#### EXERCISE OBJECTIVE
Copy the entries exactly, through the "client's promise settles." line.

#### SUPPLIED RECORDS
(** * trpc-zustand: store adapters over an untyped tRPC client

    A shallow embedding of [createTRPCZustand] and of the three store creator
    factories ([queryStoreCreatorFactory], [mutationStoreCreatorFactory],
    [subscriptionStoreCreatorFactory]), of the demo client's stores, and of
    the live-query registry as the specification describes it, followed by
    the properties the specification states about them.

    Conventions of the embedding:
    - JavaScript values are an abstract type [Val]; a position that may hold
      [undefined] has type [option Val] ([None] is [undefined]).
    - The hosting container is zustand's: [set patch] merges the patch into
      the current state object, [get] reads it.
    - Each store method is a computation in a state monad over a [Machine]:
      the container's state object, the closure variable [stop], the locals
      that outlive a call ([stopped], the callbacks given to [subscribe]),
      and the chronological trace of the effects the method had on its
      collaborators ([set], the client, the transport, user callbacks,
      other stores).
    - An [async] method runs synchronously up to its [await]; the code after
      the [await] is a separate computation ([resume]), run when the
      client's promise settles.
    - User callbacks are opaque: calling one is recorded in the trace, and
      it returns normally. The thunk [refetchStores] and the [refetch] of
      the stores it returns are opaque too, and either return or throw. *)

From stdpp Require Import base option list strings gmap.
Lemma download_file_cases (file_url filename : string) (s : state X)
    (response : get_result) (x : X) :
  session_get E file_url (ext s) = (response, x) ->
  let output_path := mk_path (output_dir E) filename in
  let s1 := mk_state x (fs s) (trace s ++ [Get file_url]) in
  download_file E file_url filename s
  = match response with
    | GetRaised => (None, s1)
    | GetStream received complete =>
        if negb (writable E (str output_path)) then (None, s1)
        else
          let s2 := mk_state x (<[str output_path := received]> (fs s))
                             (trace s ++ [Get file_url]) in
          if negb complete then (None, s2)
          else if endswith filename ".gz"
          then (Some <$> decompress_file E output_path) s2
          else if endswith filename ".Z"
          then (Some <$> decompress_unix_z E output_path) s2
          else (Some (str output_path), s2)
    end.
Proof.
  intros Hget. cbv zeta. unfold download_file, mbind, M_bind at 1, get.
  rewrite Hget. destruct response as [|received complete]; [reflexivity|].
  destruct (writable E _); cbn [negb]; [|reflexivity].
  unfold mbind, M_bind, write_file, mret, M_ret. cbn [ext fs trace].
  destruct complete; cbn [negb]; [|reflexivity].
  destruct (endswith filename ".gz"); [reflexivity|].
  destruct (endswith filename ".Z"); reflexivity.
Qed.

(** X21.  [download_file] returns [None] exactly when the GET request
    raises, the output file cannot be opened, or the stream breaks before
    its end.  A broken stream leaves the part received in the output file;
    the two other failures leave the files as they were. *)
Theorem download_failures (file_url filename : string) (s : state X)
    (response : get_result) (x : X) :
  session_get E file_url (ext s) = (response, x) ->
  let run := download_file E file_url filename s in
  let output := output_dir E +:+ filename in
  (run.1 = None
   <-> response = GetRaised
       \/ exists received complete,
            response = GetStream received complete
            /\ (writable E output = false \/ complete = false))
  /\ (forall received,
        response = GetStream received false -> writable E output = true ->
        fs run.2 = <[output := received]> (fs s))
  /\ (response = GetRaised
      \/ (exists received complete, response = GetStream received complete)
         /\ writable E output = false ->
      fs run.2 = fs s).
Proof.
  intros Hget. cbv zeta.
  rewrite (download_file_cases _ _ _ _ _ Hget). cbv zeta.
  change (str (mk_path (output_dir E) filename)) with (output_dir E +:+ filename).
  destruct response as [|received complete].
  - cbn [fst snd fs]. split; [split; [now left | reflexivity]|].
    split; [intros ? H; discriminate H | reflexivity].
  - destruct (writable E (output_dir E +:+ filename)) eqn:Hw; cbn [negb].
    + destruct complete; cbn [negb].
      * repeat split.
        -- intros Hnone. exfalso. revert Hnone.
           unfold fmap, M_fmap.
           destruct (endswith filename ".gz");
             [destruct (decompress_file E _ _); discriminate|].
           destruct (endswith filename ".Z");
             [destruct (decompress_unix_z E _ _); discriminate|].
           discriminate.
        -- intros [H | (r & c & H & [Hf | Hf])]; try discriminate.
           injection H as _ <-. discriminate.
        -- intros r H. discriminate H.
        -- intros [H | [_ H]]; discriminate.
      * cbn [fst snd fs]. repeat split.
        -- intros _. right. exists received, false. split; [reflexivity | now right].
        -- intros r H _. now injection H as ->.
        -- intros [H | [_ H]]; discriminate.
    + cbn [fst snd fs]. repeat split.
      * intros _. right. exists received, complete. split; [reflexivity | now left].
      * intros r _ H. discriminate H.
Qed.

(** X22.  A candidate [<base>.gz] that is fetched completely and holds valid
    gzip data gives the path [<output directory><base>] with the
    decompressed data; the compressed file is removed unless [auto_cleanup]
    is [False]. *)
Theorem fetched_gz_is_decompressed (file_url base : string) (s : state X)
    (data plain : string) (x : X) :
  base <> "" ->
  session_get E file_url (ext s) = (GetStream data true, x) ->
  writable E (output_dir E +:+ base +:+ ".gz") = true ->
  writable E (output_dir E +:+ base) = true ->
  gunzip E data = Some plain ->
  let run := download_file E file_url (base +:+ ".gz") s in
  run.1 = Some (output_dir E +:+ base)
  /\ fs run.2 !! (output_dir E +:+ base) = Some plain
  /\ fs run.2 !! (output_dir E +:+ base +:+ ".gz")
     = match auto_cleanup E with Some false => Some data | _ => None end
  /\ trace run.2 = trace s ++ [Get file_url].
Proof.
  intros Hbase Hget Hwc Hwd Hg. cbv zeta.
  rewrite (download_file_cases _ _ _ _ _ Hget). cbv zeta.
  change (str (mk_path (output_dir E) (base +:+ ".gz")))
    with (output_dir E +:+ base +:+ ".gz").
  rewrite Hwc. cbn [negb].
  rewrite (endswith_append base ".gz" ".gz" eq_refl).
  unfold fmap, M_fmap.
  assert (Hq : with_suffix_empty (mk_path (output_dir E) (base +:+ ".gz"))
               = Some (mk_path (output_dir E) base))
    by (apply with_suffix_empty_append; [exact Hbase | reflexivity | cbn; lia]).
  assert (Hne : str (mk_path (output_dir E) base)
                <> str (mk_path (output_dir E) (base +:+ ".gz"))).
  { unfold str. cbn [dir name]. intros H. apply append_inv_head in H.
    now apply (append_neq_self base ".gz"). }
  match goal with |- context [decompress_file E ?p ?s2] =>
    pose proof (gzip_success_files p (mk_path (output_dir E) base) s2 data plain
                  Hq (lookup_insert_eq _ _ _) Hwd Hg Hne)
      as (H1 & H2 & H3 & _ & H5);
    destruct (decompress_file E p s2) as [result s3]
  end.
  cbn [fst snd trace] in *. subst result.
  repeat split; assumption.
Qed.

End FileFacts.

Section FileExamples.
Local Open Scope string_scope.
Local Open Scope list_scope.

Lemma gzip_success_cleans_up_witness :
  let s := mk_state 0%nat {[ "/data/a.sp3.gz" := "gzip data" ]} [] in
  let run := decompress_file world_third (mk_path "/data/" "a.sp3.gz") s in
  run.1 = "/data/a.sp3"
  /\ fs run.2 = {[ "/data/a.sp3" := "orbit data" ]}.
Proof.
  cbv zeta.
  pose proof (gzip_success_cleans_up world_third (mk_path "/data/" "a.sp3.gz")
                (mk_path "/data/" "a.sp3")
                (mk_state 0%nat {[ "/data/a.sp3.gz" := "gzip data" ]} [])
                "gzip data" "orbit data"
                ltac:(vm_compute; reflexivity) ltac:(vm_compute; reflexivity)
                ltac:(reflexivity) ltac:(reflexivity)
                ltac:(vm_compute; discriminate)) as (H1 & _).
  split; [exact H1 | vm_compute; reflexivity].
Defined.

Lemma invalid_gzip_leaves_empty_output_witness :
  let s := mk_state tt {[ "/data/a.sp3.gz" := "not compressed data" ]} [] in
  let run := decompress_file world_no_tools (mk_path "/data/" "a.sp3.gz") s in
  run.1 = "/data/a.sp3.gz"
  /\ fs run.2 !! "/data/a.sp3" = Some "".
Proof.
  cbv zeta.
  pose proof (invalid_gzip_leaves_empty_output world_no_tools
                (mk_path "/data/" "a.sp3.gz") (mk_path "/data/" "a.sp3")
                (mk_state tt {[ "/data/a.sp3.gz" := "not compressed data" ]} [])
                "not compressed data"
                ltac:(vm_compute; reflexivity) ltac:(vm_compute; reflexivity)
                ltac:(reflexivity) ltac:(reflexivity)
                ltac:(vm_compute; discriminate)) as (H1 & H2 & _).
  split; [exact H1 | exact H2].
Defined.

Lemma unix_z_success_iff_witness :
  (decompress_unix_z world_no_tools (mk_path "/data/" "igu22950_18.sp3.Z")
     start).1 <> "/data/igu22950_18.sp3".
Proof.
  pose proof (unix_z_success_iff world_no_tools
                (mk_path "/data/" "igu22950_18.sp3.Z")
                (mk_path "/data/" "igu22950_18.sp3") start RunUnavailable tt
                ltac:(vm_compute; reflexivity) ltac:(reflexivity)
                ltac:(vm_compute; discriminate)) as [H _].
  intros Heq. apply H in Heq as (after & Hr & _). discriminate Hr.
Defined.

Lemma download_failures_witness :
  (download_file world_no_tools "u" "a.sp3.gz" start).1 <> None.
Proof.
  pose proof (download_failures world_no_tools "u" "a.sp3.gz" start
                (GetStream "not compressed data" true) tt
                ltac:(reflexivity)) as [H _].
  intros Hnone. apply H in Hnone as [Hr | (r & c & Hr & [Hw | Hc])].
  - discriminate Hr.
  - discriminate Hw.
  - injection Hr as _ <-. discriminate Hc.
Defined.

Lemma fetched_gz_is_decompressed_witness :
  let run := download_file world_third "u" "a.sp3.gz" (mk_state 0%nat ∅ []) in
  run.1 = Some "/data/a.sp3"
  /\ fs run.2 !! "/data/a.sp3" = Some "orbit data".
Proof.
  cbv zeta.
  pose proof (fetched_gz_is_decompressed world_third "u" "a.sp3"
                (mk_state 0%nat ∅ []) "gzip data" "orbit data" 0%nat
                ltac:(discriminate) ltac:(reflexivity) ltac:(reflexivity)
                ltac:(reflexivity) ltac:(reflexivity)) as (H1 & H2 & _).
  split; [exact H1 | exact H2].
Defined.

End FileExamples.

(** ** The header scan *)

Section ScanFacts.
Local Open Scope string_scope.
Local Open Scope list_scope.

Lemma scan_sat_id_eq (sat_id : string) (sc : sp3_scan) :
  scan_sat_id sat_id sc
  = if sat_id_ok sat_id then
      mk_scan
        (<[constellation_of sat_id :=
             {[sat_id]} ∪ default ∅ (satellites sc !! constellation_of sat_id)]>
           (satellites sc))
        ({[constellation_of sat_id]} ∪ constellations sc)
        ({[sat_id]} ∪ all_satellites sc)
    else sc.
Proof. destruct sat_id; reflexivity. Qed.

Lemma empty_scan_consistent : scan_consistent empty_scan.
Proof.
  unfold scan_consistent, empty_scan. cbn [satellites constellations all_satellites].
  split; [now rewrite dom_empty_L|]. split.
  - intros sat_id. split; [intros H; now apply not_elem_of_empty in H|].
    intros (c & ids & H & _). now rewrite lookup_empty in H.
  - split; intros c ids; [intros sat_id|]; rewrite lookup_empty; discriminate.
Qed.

#### RESPONSE BOX
(** * trpc-zustand: store adapters over an untyped tRPC client

    A shallow embedding of [createTRPCZustand] and of the three store creator
    factories ([queryStoreCreatorFactory], [mutationStoreCreatorFactory],
    [subscriptionStoreCreatorFactory]), of the demo client's stores, and of
    the live-query registry as the specification describes it, followed by
    the properties the specification states about them.

    Conventions of the embedding:
    - JavaScript values are an abstract type [Val]; a position that may hold
      [undefined] has type [option Val] ([None] is [undefined]).
    - The hosting container is zustand's: [set patch] merges the patch into
      the current state object, [get] reads it.
    - Each store method is a computation in a state monad over a [Machine]:
      the container's state object, the closure variable [stop], the locals
      that outlive a call ([stopped], the callbacks given to [subscribe]),
      and the chronological trace of the effects the method had on its
      collaborators ([set], the client, the transport, user callbacks,
      other stores).
    - An [async] method runs synchronously up to its [await]; the code after
      the [await] is a separate computation ([resume]), run when the
      client's promise settles.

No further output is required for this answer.